DATA SHOWN >>
Lemma metti_po s d w u :
  ipc_fila_coda (fi s d) <> Some w ->
  po (fila_metti d w s) u =
    if decide (u = w) then mkPosto (Some d) (ipc_fila_coda (fi s d)) None false
    else if decide (ipc_fila_coda (fi s d) = Some u) then set_dopo (Some w) (po s u) else po s u.
Proof.
  intros Hw. unfold fila_metti. destruct (ipc_fila_coda (fi s d)) as [a|]; ipcs.
  - destruct (decide (u = w)) as [Hu|Hu]; [by rewrite decide_False by congruence|].
    destruct (decide (u = a)) as [E|E]; [by rewrite decide_True by congruence|by rewrite decide_False by congruence].
  - by destruct (decide (u = w)).
Qed.

Lemma metti_fi s d w j :
  fi (fila_metti d w s) j =
    if decide (j = d) then
      mkFila (match ipc_fila_coda (fi s d) with Some _ => ipc_fila_testa (fi s d) | None => Some w end)
        (Some w) (ipc_riservati (fi s d))
    else fi s j.
Proof.
  unfold fila_metti. destruct (ipc_fila_coda (fi s d)) as [a|]; ipcs; case_decide as Hj; try done; by subst j.
Qed.

Lemma app_links (l : list nat) w k u :
  (w ∉ l) -> NoDup l -> l !! k = Some u ->
  pre (l ++ [w]) k = pre l k /\
  (l ++ [w]) !! S k = if decide (last l = Some u) then Some w else l !! S k.
Proof.
  intros Hw Hn Hk. pose proof (lookup_lt_Some _ _ _ Hk) as Hlt. split.
  - destruct k; cbn; [done|]. by rewrite lookup_app_l by lia.
  - pose proof (pre_at l (length l) k u Hn Hk) as Hp. rewrite <- last_pre in Hp.
    destruct (decide (last l = Some u)) as [H|H].
    + apply Hp in H. rewrite <- H, lookup_app_r by lia. by rewrite Nat.sub_diag.
    + rewrite lookup_app_l; [done|]. assert (length l <> S k) by tauto. lia.
Qed.

Lemma linee_metti s L R d w :
  linee s L R -> ipc_fila_su (po s w) = None -> linee (fila_metti d w s) (<[d := L d ++ [w]]> L) R.
Proof.
  intros H Hw. destruct (li_ok _ _ _ H d) as [Hf Hr Hn Hp].
  assert (Hnot : forall d', w ∉ L d').
  { intros d' Hin. eapply linee_su in Hin; [|done]. congruence. }
  assert (Hc : ipc_fila_coda (fi s d) = last (L d)) by (by rewrite Hf).
  assert (Hlast : forall u, last (L d) = Some u -> u ∈ L d).
  { intros u. rewrite last_lookup. apply list_elem_of_lookup_2. }
  assert (Hcw : ipc_fila_coda (fi s d) <> Some w).
  { rewrite Hc. intros E. by eapply Hnot, Hlast. }
  split.
  - intros d'. destruct (decide (d' = d)) as [->|Hne].
    + rewrite fn_lookup_insert. split.
      * rewrite metti_fi, decide_True by done. rewrite Hf. cbn. rewrite last_snoc. f_equal.
        destruct (L d) as [|x l] eqn:El; [done|]. cbn [head app].
        destruct (last (x :: l)) eqn:E; [done|]. apply last_None in E. done.
      * rewrite length_app. lia.
      * apply NoDup_app. split; [done|]. split; [|apply NoDup_singleton].
        intros x Hx ->%list_elem_of_singleton. by eapply Hnot.
      * intros k u Hk. rewrite metti_po by done. rewrite Hc.
        apply lookup_snoc_Some in Hk as [[Hlt Hk]|[-> <-]].
        -- assert (u <> w) by (intros ->; eapply Hnot, list_elem_of_lookup_2; done).
           rewrite decide_False by done. destruct (app_links (L d) w k u) as [-> ->]; [done|done|done|].
           rewrite (Hp _ _ Hk). by destruct (decide (last (L d) = Some u)).
        -- rewrite decide_True by done. f_equal.
           ++ rewrite last_pre. destruct (length (L d)) eqn:E; cbn; [done|].
              rewrite lookup_app_l by lia. done.
           ++ symmetry. apply lookup_ge_None_2. rewrite length_app. cbn. lia.
           ++ symmetry. apply bool_decide_eq_false_2. lia.
    + rewrite fn_lookup_insert_ne by done. destruct (li_ok _ _ _ H d') as [A B C D]. split; [|done|done|].
      * by rewrite metti_fi, decide_False by done.
      * intros k u Hk. assert (Hu : u ∈ L d') by (by eapply list_elem_of_lookup_2).
        rewrite metti_po, !decide_False; [by apply D|..]; [|by intros ->; eapply Hnot|done].
        rewrite Hc. intros E. apply Hne. eapply linee_disj; [done|done|]. by apply Hlast.
  - intros u d'. rewrite metti_po by done. destruct (decide (u = w)) as [->|Hu].
    + cbn. intros [= <-]. rewrite fn_lookup_insert. apply elem_of_app. right. by apply list_elem_of_singleton.
    + intros Hs. assert (Hin : u ∈ L d').
      { apply (li_in _ _ _ H). destruct (decide (_ = Some u)); done. }
      destruct (decide (d' = d)) as [->|Hne].
      * rewrite fn_lookup_insert. apply elem_of_app. by left.
      * by rewrite fn_lookup_insert_ne.
  - intros u. rewrite metti_po by done. destruct (decide (u = w)) as [->|Hu]; [by intros [=]|].
    destruct (decide (ipc_fila_coda (fi s d) = Some u)) as [E|E]; [|apply (li_out _ _ _ H)].
    cbn. intros Hs. rewrite Hc in E. apply Hlast in E. eapply linee_su in E; [|done]. congruence.
Qed.

(** ** [fila_avanza] *)

Lemma linee_prometti s L R d w :
  linee s L R -> L d !! R d = Some w ->
  linee (upd d (su_fila (set_riservati (Z.of_nat (S (R d))))) (upd w (su_posto (set_concesso true)) s))
    L (<[d := S (R d)]> R).
Proof.
  intros H Hw. destruct (li_ok _ _ _ H d) as [Hf Hr Hn Hp]. split.
  - intros d'. destruct (decide (d' = d)) as [->|Hne].
    + rewrite fn_lookup_insert. split; [|by apply lookup_lt_Some in Hw|done|].
      * ipcs. rewrite decide_True by done. by rewrite Hf.
      * intros k u Hk. ipcs. pose proof (nodup_at _ _ _ _ _ Hn Hw Hk) as Hu. rewrite (Hp _ _ Hk).
        destruct (decide (u = w)) as [E|E]; unfold set_concesso; cbn; f_equal; symmetry.
        -- apply bool_decide_eq_true_2. lia.
        -- apply bool_decide_ext. assert (k <> R d) by tauto. lia.
    + rewrite fn_lookup_insert_ne by done. destruct (li_ok _ _ _ H d') as [A B C D]. split; [|done|done|].
      * ipcs. by rewrite decide_False.
      * intros k u Hk. ipcs. rewrite decide_False; [by apply D|]. intros ->. apply Hne.
        eapply linee_disj; [done|by eapply list_elem_of_lookup_2|by eapply list_elem_of_lookup_2].
  - intros u d'. ipcs. intros Hs. apply (li_in _ _ _ H). by destruct (decide (u = w)).
  - intros u. ipcs. destruct (decide (u = w)) as [->|Hu]; [|apply (li_out _ _ _ H)].
    cbn. rewrite (Hp _ _ Hw). by intros [=].
Qed.

(** How many of a line hold a promise after [fila_avanza], with [c] messages in
    the mailbox and [r] promises before. *)
Definition promessi (c : Z) (r n : nat) : nat := Nat.max r (Nat.min n (4 - Z.to_nat c)).

(** What changes from [s] to [s'] when the processes in [ws] are woken and
    links move: no mailbox, no name, no clock. *)
Record svegliati (ws : list nat) (s s' : Mondo) : Prop := mkSvegliati {
  sv_resto : stesso_resto s s';
  sv_cas : stesse_caselle s s';
  sv_sc : forall j, sc s' j = if decide (j ∈ ws) then svegliato (sc s j) else sc s j
}.

Lemma svegliati_pids ws s s' : svegliati ws s s' -> pids_ok s -> pids_ok s'.
Proof.
  intros [(Hn & _) _ Hs]. apply pids_ok_ext; [done| |]; intros j; unfold pid_of, state_of; rewrite Hs;
    destruct (decide (j ∈ ws)); auto using svegliato_pid, svegliato_unused.
Qed.

Lemma stesso_resto_trans s1 s2 s3 : stesso_resto s1 s2 -> stesso_resto s2 s3 -> stesso_resto s1 s3.
Proof. unfold stesso_resto. intuition congruence. Qed.

Lemma svegliati_trans ws1 ws2 s1 s2 s3 :
  svegliati ws1 s1 s2 -> svegliati ws2 s2 s3 -> svegliati (ws1 ++ ws2) s1 s3.
Proof.
  intros [A1 A2 A3] [B1 B2 B3]. split; [by eapply stesso_resto_trans|intros j; by rewrite B2, A2|].
  intros j. rewrite B3, A3.
  destruct (decide (j ∈ ws1)) as [H1|H1]; destruct (decide (j ∈ ws2)) as [H2|H2];
    destruct (decide (j ∈ ws1 ++ ws2)) as [H|H]; rewrite ?svegliato_idem; try done;
    rewrite elem_of_app in H; tauto.
Qed.

Lemma svegliati_nil s s' : stesso_resto s s' -> stesse_caselle s s' -> stessi_stati s s' -> svegliati [] s s'.
Proof. intros A B C. split; [done|done|]. intros j. rewrite C. by destruct (decide (j ∈ [])) as [[]%not_elem_of_nil|]. Qed.

Lemma svegliati_refl s : svegliati [] s s.
Proof. by apply svegliati_nil. Qed.

Lemma sveglia_svegliati w s : pids_ok s -> svegliati [w] s (sveglia w s).
Proof.
  intros Hp. destruct (sveglia_solo_stati w s) as (A & B & _). split; [done|done|].
  intros j. rewrite sveglia_sc by done.
  destruct (decide (j = w)) as [H|H]; destruct (decide (j ∈ [w])) as [H'|H']; try by subst;
    rewrite list_elem_of_singleton in H'; done.
Qed.

Lemma linee_sveglia w s L R : linee s L R -> linee (sveglia w s) L R.
Proof. destruct (sveglia_solo_stati w s) as (_ & _ & A & B). by apply linee_ext. Qed.

Lemma drop_take_here (l : list nat) k r w :
  l !! k = Some w -> (k < r)%nat -> drop k (take r l) = w :: drop (S k) (take r l).
Proof. intros Hk Hr. apply drop_S. by rewrite lookup_take, decide_True. Qed.

Lemma drop_take_end (l : list nat) k r : (r <= k \/ length l <= k)%nat -> drop k (take r l) = [].
Proof. intros H. apply drop_ge. rewrite length_take. lia. Qed.

Definition avanza_post (L : nat -> list nat) (R : nat -> nat) (d k : nat) (s s' : Mondo) : Prop :=
  let r := promessi (ipc_count (ca s d)) (R d) (length (L d)) in
  linee s' L (<[d := r]> R) /\ svegliati (drop k (take r (L d))) s s'.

ACTIVITY >> Look over the data above and show each line that contains "ipcs".

TASK OUTPUT >>
  intros Hw. unfold fila_metti. destruct (ipc_fila_coda (fi s d)) as [a|]; ipcs.
  unfold fila_metti. destruct (ipc_fila_coda (fi s d)) as [a|]; ipcs; case_decide as Hj; try done; by subst j.
      * ipcs. rewrite decide_True by done. by rewrite Hf.
      * intros k u Hk. ipcs. pose proof (nodup_at _ _ _ _ _ Hn Hw Hk) as Hu. rewrite (Hp _ _ Hk).
      * ipcs. by rewrite decide_False.
      * intros k u Hk. ipcs. rewrite decide_False; [by apply D|]. intros ->. apply Hne.
  - intros u d'. ipcs. intros Hs. apply (li_in _ _ _ H). by destruct (decide (u = w)).
  - intros u. ipcs. destruct (decide (u = w)) as [->|Hu]; [|apply (li_out _ _ _ H)].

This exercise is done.